У печи, в которой уже пылал огонь, раздался резкий язвительный смех.
— Вот так чтение! Любо слушать! Сразу видно, что ученый! Эх, навоз тебе возить, а не книги читать! Деревенщина!
Павел, подперев голову руками, читал дальше:
— «Пусть ис-пра-а-влю дур-ные склон-но-с-ти… склонности мои…»
— Перестанешь ты или нет? — крикнула Франка. — Мне легче кваканье лягушек слушать, чем это хамское чтение! Читать ему захотелось! Какой пан выискался! Граф! Раввин еврейский!
Павел читал, вернее — бубнил, растягивая слоги:
— «Пусть с-т-р-е-м-люсь я к до-бро-де-доброде-те-ли…»
Тут маленькая дрожащая рука ловко выхватила у него книжку из-под носа. Он вскочил, выпрямившись, как струна, глаза у него засверкали.
— Отдай!
— Не твоя книга, а моя! Не имеешь права мое трогать! Захочу — так сожгу, и все! На том свете черти тебе будут книжки давать!
— Франка, отдай, слышишь? Изобью! — сквозь сжатые зубы процедил Павел, и видно было, что он с невероятным трудом сдерживает гнев, страшный гнев человека смирного и доброго, но доведенного до крайности.
— Бей! — крикнула Франка. — А книжку я сожгу!
Она размахнулась, как бы желая бросить молитвенник в огонь, но ей помешала железная рука, которая, как тисками, сжала ей плечо.
Павел вырвал у нее книгу и тяжело сел на лавку.
Он был бледен как смерть, тяжело дышал и несколько раз повторил шепотом:
— Ад!

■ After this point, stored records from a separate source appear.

(* ===== verification/ModLib.v ===== *)
(** * What the modules are written against

    More of the XML and JID library, the stanzas of src/pkg/util/xmpp/xmpp.go, and
    the parts of the server that every module gets when it is created: router,
    hooks, hosts, resource manager, local streams, clock.

    A hook handler works on the execution context, whose element and context
    values it may replace ([ExecCtx]): it is a computation on the pair of that
    context and the world, so that [Hooks.run_handlers] runs the handlers of
    several modules. *)

From stdpp Require Import base list strings gmap.
From Stdlib Require Import ZArith Lia Ascii.
From S2P Require Import Prelude GoLib Stravaganza C2SModel Roster Storage.

(** ** JIDs *)
Class JidMore `{!JidLib} := {
  (** [MatchesWithOptions(_, jid.MatchesDomain)] *)
  MatchesDomain : JID → JID → bool;
  (** the JID matches what has all the parts that it has itself *)
  Matches : JID → JID → bool;
  IsBare : JID → bool;
  IsFullWithServer : JID → bool;
  MatchesDomain_spec : ∀ i j, MatchesDomain i j = String.eqb (Domain i) (Domain j);
  Matches_spec : ∀ i j, Matches i j =
    (String.eqb (Node i) "" || String.eqb (Node i) (Node j)) && String.eqb (Domain i) (Domain j) &&
    (String.eqb (Resource i) "" || String.eqb (Resource i) (Resource j));
  IsBare_spec : ∀ j, IsBare j = negb (String.eqb (Node j) "") && String.eqb (Resource j) "";
  IsFullWithServer_spec : ∀ j, IsFullWithServer j = String.eqb (Node j) "" && negb (String.eqb (Resource j) "");
  (** what is printed is read back *)
  NewWithString_print : ∀ s b j, NewWithString s b = Some j → NewWithString (JIDString j) true = Some j;
}.

(** ** Elements *)
Definition ChatType : string := "chat".
Definition NormalType : string := "normal".

Class XmlMore `{!JidLib} `{!XmlLib} := {
  (** [Message.IsNormal], [IsChat], [IsMessageWithBody] and [Presence.Status] *)
  IsNormal : Element → bool;
  IsChat : Element → bool;
  IsMessageWithBody : Element → bool;
  Status : Element → string;
  (** [NewBuilderFromElement(e).WithAttribute(..).Build()] *)
  BuildElementFrom : Element → list (string * string) → Element;
  (** [NewBuilderFromElement(e).WithoutChildrenNamespace(name, ns).BuildMessage()] *)
  WithoutChildrenNamespace : Element → string → string → option Element;
  (** [stanzaerror.E(reason, e)] with a text and an application element, [.Stanza(false)] *)
  StanzaErrorWith : stanza_reason → Element → string → Element → option Element;
  ChildNamespace_spec : ∀ e n ns, ChildNamespace e n ns =
    head (List.filter (fun c => String.eqb (Attribute c Namespace) ns) (Children e n));
  BuildFrom_children : ∀ e a c k e', BuildFrom e a c k = Some e' → AllChildren e' = AllChildren e ++ c;
  BuildFrom_jids : ∀ e c k e', BuildFrom e [] c k = Some e' → FromJID e' = FromJID e ∧ ToJID e' = ToJID e;
  WithoutChildren_spec : ∀ e n ns e', WithoutChildrenNamespace e n ns = Some e' →
    AllChildren e' =
      List.filter (fun c => negb (String.eqb (Name c) n && String.eqb (Attribute c Namespace) ns)) (AllChildren e) ∧
    Kind e' = Some KMessage ∧ FromJID e' = FromJID e ∧ ToJID e' = ToJID e;
}.

(** [ChildrenNamespace] *)
Definition ChildrenNamespace `{XmlLib} (e : Element) (n ns : string) : list Element :=
  List.filter (fun c => String.eqb (Attribute c Namespace) ns) (Children e n).

Definition has_child `{XmlLib} (e : Element) (n ns : string) : bool :=
  match ChildNamespace e n ns with Some _ => true | None => false end.

Section children.
Context `{XmlMore}.

Lemma has_child_spec e n ns : has_child e n ns =
  existsb (fun c => String.eqb (Name c) n && String.eqb (Attribute c Namespace) ns) (AllChildren e).
Proof.
  unfold has_child. rewrite ChildNamespace_spec, Children_spec.
  induction (AllChildren e) as [|c l IH]; simpl; [done|].
  destruct (String.eqb (Name c) n); simpl; [|done]. by destruct (String.eqb (Attribute c Namespace) ns).
Qed.

(** A name that was removed is not there, the others are as before. *)
Lemma stripped_child e n ns e' n' ns' : WithoutChildrenNamespace e n ns = Some e' →
  has_child e' n' ns' =
    if String.eqb n n' && String.eqb ns ns' then false else has_child e n' ns'.
Proof.
  intros E. apply WithoutChildren_spec in E as (E & _). rewrite !has_child_spec, E. clear E.
  induction (AllChildren e) as [|c l IH]; simpl; [by case_match|].
  destruct (String.eqb_spec (Name c) n) as [En|En], (String.eqb_spec (Attribute c Namespace) ns) as [Es|Es]; simpl;
    rewrite IH; destruct (String.eqb_spec n n') as [<-|Hn], (String.eqb_spec ns ns') as [<-|Hs]; simpl;
    rewrite ?En, ?Es; try done.
  all: repeat match goal with |- context [String.eqb ?x ?y] => destruct (String.eqb_spec x y); simpl; try congruence end.
Qed.

End children.

(** ** Stanzas of src/pkg/util/xmpp/xmpp.go

    [fmt] writes a time in the format of the delay element; a builder that fails
    gives nil. *)
Section stanzas.
Context `{XmlMore}.

Definition MakeDelayMessage (fmt : Z → string) (stanza : Element) (stamp : Z) (from text : string) : option Element :=
  BuildFrom stanza []
    [Build "delay" [(Namespace, "urn:xmpp:delay"); (AttrFrom, from); ("stamp", fmt stamp)] [] text] KMessage.

Definition stanza_id (stanzaID by_ : string) : Element :=
  Build "stanza-id" [(Namespace, "urn:xmpp:sid:0"); ("by", by_); ("id", stanzaID)] [] "".
Definition MakeStanzaIDMessage (originalMsg : Element) (stanzaID by_ : string) : option Element :=
  BuildFrom originalMsg [] [stanza_id stanzaID by_] KMessage.

Definition MessageStanzaID (msg : Element) : string :=
  match ChildNamespace msg "stanza-id" "urn:xmpp:sid:0" with
  | Some sidElem => Attribute sidElem "id"
  | None => ""
  end.

Definition MakeForwardedStanza (fmt : Z → string) (stanza : Element) (stamp : option Z) : Element :=
  Build "forwarded" [(Namespace, "urn:xmpp:forward:0")]
    (BuildElementFrom stanza [(Namespace, "jabber:client")] ::
     match stamp with
     | Some t => [Build "delay" [(Namespace, "urn:xmpp:delay"); ("stamp", fmt t)] [] ""]
     | None => []
     end) "".

End stanzas.

(** ** The surroundings of a module *)

Section events.
Context `{XmlLib}.

(** What the hooks of the modules are run with (src/pkg/hook). *)
Inductive HookEvent :=
  | EvBlockList (name username : string) (jids : list JID)
  | EvOffline (username : string) (message : option Element)
  | EvMam (name archiveID : string) (message : option ArchiveMessage) (filters : option Filters)
  | EvLast (username : string) (jid : JID)
  | EvPrivate (name username : string) (private : option Element)
  | EvVCard (name username : string) (vCard : option Element)
  | EvModules (name : string) (modules : list string)
  | EvComponents (name : string) (hosts : list string)
  | EvDiscoProvidersStarted.

End events.

Class ModEnv `{XmlLib} (W : Type) := {
  me_Route : Element → M W unit;
  me_LocalStream : string → string → M W Z;
  me_StreamUsername : Z → W → string;
  me_StreamInfo : Z → W → Info.t;
  me_SetInfoBool : Z → string → bool → M W unit;
  me_SendElement : Z → Element → M W unit;
  me_GetResources : string → M W (list ResourceDesc);
  me_IsLocalHost : string → bool;
  me_runHook : HookEvent → M W unit;
  me_uuid : M W string;
  me_Now : M W Z;
  (** [time.Time.Format] in the formats of the delay element and of forms *)
  me_FormatDelay : Z → string;
}.

Section env.
Context `{XmlLib} {W : Type} `{!ModEnv W}.

(** [_, _ = router.Route(ctx, stanza)]; routing a nil stanza panics. *)
Definition route (p : option Element) : M W unit := e ← deref p; ignore (me_Route e).

(** [_, _ = router.Route(ctx, xmpputil.MakeErrorStanza(stanza, reason))] *)
Definition refuse (e : Element) (r : stanza_reason) : M W unit := route (MakeErrorStanza e r).

(** A call whose error is answered with a stanza error and returned. *)
Definition or_internal {A} (e : Element) (m : M W A) : M W A :=
  r ← try m;
  match r with
  | inr a => mret a
  | inl err => refuse e SEInternalServerError;; fail err
  end.

End env.

(** The surroundings leave a part of the world alone. *)
Class EnvKeeps `{XmlLib} {W : Type} `{!ModEnv W} (R : W → W → Prop) : Prop := {
  ek_Route : ∀ e, keeps R (me_Route e);
  ek_LocalStream : ∀ u r, keeps R (me_LocalStream u r);
  ek_SetInfo : ∀ s k b, keeps R (me_SetInfoBool s k b);
  ek_Send : ∀ s e, keeps R (me_SendElement s e);
  ek_Resources : ∀ u, keeps R (me_GetResources u);
  ek_runHook : ∀ ev, keeps R (me_runHook ev);
  ek_uuid : keeps R me_uuid;
  ek_Now : keeps R me_Now;
}.
#[export] Hint Resolve ek_Route ek_LocalStream ek_SetInfo ek_Send ek_Resources ek_runHook ek_uuid ek_Now : gomonad.

Section keeps_env.
Context `{XmlLib} {W : Type} `{!ModEnv W} (R : W → W → Prop) `{!PreOrder R} `{!EnvKeeps R}.

Lemma keeps_route p : keeps R (route p).
Proof. unfold route. keeps_auto. Qed.
Lemma keeps_refuse e r : keeps R (refuse e r).
Proof. apply keeps_route. Qed.
Lemma keeps_or_internal {A} e (m : M W A) : keeps R m → keeps R (or_internal e m).
Proof. intros Hm. unfold or_internal. keeps_auto. apply keeps_refuse. Qed.

(** A call that succeeds behind [or_internal] did succeed. *)
Lemma or_internal_inv {A} e (m : M W A) w a w' : or_internal e m w = (Ok a, w') → m w = (Ok a, w').
Proof.
  unfold or_internal, try, mbind, M_bind. destruct (m w) as [[a'|err|c] w1]; simpl; try done.
  destruct (refuse e SEInternalServerError w1) as [[]]; done.
Qed.

End keeps_env.
#[export] Hint Resolve keeps_route keeps_refuse keeps_or_internal : gomonad.
#[export] Hint Extern 1 (EnvKeeps _) => typeclasses eauto : gomonad.

(** ** What was routed *)
Class RouteLog `{XmlLib} (W : Type) := routed : W → list Element.
Definition same_routed `{XmlLib} {W : Type} `{!RouteLog W} (w w' : W) : Prop := routed w' = routed w.
#[export] Instance same_routed_preorder `{XmlLib} {W : Type} `{!RouteLog W} : PreOrder same_routed.
Proof. split; [done|]. intros w1 w2 w3 E1 E2. unfold same_routed in *. congruence. Qed.

(** The log holds what was handed to the router, whether it could deliver it or
    not; nothing else adds to it. *)
Class RouteLaws `{XmlLib} (W : Type) `{!ModEnv W} `{!RouteLog W} : Prop := {
  rl_Route : ∀ e w, let '(r, w') := me_Route e w in (∀ c, r ≠ Crash c) ∧ routed w' = routed w ++ [e];
  rl_LocalStream : ∀ u r, keeps same_routed (me_LocalStream u r);
  rl_SetInfo : ∀ s k b, keeps same_routed (me_SetInfoBool s k b);
  rl_Resources : ∀ u, keeps same_routed (me_GetResources u);
  rl_runHook : ∀ ev, keeps same_routed (me_runHook ev);
  rl_uuid : keeps same_routed me_uuid;
  rl_Now : keeps same_routed me_Now;
}.

Section routed.
Context `{XmlLib} {W : Type} `{!ModEnv W} `{!RouteLog W} `{!RouteLaws W}.

Lemma route_ok p w w' : route p w = (Ok tt, w') → ∃ e, p = Some e ∧ routed w' = routed w ++ [e].
Proof.
  unfold route, ignore, try, mbind, M_bind. destruct p as [e|]; simpl; [|done].
  pose proof (rl_Route e w) as Hr. destruct (me_Route e w) as [[a|err|c] w1]; destruct Hr as [Hc Hl];
    [..|by destruct (Hc c)]; intros [= <-]; by exists e.
Qed.

(** A loop whose rounds route one stanza each. *)
Lemma route_each {A} (P : A → Element → Prop) (f : A → M W unit) (l : list A) :
  (∀ x w w', f x w = (Ok tt, w') → ∃ e, P x e ∧ routed w' = routed w ++ [e]) →
  ∀ w w', for_each l f w = (Ok tt, w') → ∃ es, Forall2 P l es ∧ routed w' = routed w ++ es.
Proof.
  intros Hf. induction l as [|m l IH]; intros w w' Hr.
  - injection Hr as <-. exists []. split; [constructor|by rewrite app_nil_r].
  - cbn [for_each] in Hr. inv_bind Hr as u w1 Hm. destruct u. apply Hf in Hm as (e & He & Hl).
    apply IH in Hr as (es & Hes & Hl'). exists (e :: es). split; [by constructor|]. by rewrite Hl', Hl, <-app_assoc.
Qed.

End routed.

Section contexts.
Context `{XmlLib}.

(** The execution context of the hooks of a stream ([hook.ExecutionContext] with
    its [C2SStreamInfo] or [S2SStreamInfo]): the element, the JIDs it was routed
    to, and the values the message archive leaves in the context. *)
Record ExecCtx := MkExec {
  ex_Element : option Element;
  ex_Targets : list JID;
  ex_SentArchiveID : string;
  ex_ReceivedArchiveID : string;
}.
Definition set_element (e : option Element) (x : ExecCtx) : ExecCtx :=
  MkExec e (ex_Targets x) (ex_SentArchiveID x) (ex_ReceivedArchiveID x).
Definition set_sent_id (i : string) (x : ExecCtx) : ExecCtx :=
  MkExec (ex_Element x) (ex_Targets x) i (ex_ReceivedArchiveID x).
Definition set_received_id (i : string) (x : ExecCtx) : ExecCtx :=
  MkExec (ex_Element x) (ex_Targets x) (ex_SentArchiveID x) i.

End contexts.

(** The element when it is a stanza of a kind. *)
Definition stanza_as `{XmlLib} (k : stanza_kind) (e : option Element) : option Element :=
  match e with Some e => if decide (Kind e = Some k) then Some e else None | None => None end.
Definition any_stanza `{XmlLib} (e : option Element) : option Element :=
  match e with Some e => if is_stanza e then Some e else None | None => None end.

(** ** The concrete library *)
Module TreeMore.
Import TreeLib.

#[export] Instance tree_jid_more : @JidMore tree_jid.
Proof.
  refine {|
    MatchesDomain := fun (i j : @JID tree_jid) => String.eqb (Domain i) (Domain j);
    Matches := fun (i j : @JID tree_jid) =>
      (String.eqb (Node i) "" || String.eqb (Node i) (Node j)) && String.eqb (Domain i) (Domain j) &&
      (String.eqb (Resource i) "" || String.eqb (Resource i) (Resource j));
    IsBare := fun j : @JID tree_jid => negb (String.eqb (Node j) "") && String.eqb (Resource j) "";
    IsFullWithServer := fun j : @JID tree_jid => String.eqb (Node j) "" && negb (String.eqb (Resource j) "");
    NewWithString_print := tjid_reparse_parsed;
  |}; reflexivity.
Defined.

Definition t_without (t : tree) (n ns : string) : tree :=
  TNode "message" (t_attrs t)
    (List.filter (fun c => negb (String.eqb (t_name c) n && String.eqb (t_attr c "xmlns") ns)) (t_children t))
    (t_text t) (Some KMessage).

#[export] Instance tree_more : @XmlMore tree_jid tree_xml.
Proof.
  refine {|
    IsNormal := fun t : @Element tree_jid tree_xml => String.eqb (t_attr t "type") "normal" || String.eqb (t_attr t "type") "";
    IsChat := fun t : @Element tree_jid tree_xml => String.eqb (t_attr t "type") "chat";
    IsMessageWithBody := fun t : @Element tree_jid tree_xml => match head (t_named t "body") with Some _ => true | None => false end;
    Status := fun t : @Element tree_jid tree_xml => match head (t_named t "status") with Some s => t_text s | None => "" end;
    BuildElementFrom := fun (t : @Element tree_jid tree_xml) a =>
      TNode (t_name t) (a ++ t_attrs t) (t_children t) (t_text t) (t_kind t) : @Element tree_jid tree_xml;
    WithoutChildrenNamespace := fun t n ns => Some (t_without t n ns : @Element tree_jid tree_xml);
    StanzaErrorWith := fun r (t : @Element tree_jid tree_xml) text app =>
      Some (t_with t (("type", "error") :: t_swap t)
        [TNode (reason_name r) [] [] "" None; TNode "text" [] [] text None; app] (default KIQ (t_kind t)));
  |}.
  - abstract done.
  - abstract (by intros e a c k e' [= <-]).
  - abstract (intros [n a ch t k0] c k e' [= <-]; unfold FromJID, ToJID; simpl; unfold t_with, t_jid, t_attr; simpl;
      rewrite (List.forallb_filter_id _ a) by (by rewrite forallb_forall); done).
  - abstract (intros e n ns e' [= <-]; done).
Defined.

End TreeMore.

Ад! Ад кромешный!
Он еще сдерживался, не хотел бить ее. Через несколько минут он даже заговорил с нею сдавленным, прерывающимся голосом:
— Франка, опомнись! Побойся бога, душу свою пожалей… Ведь ты мне когда-то на могилах перед святым крестом клялась… и потом клялась в костеле… Ведь я тебе ничего худого не сделал… За что ты меня мучаешь? Зачем сама себя губишь?
Франка молчала, стоя у огня, и дрожащей рукой помешивала в горшке воду с крупой. Лицо ее, освещенное красными отблесками огня, выражало какую-то нерешимость, сомнения, раздумье. Бушевавшая в ней злоба как будто утихала, и, когда Павел сказал: «Ведь я тебе ничего худого не сделал, за что ты меня мучаешь?», щеки ее судорожно задергались, и она прикрыла глаза ресницами. Казалось, в ней снова заговорила совесть.
Вдруг дверь со стуком приоткрылась, две большие красные руки просунули в комнату маленького Октавиана, и голос стоявшей за дверью Ульяны, резкий и презрительный, прокричал:
— На тебе твоего щенка! Почему сама за ним не смотришь? Если бы не я, от него бы и косточек не собрали… На дороге бегал… я его из-под воза выволокла, из-под самых колес! Почему он у тебя без призора? Родила, так и смотри за ним! Из тебя и мать такая же, как жена! Стерва, а не мать! Содом и Гоморра, а не жена!
Она с грохотом захлопнула дверь, а Октавиан, очутившись в комнате, вцепился руками в свои кудри и заревел.
Услышав голос Ульяны, особенно ненавистной ей с тех пор, как из-за нее и ее мужа она была избита Павлом и разлучена с Данилкой, Франка, с угрожающим видом сжав кулаки, рванулась к дверям.
— Убью! — крикнула она. — Видит бог, убью!.. Схвачу за горло и задушу, как собаку…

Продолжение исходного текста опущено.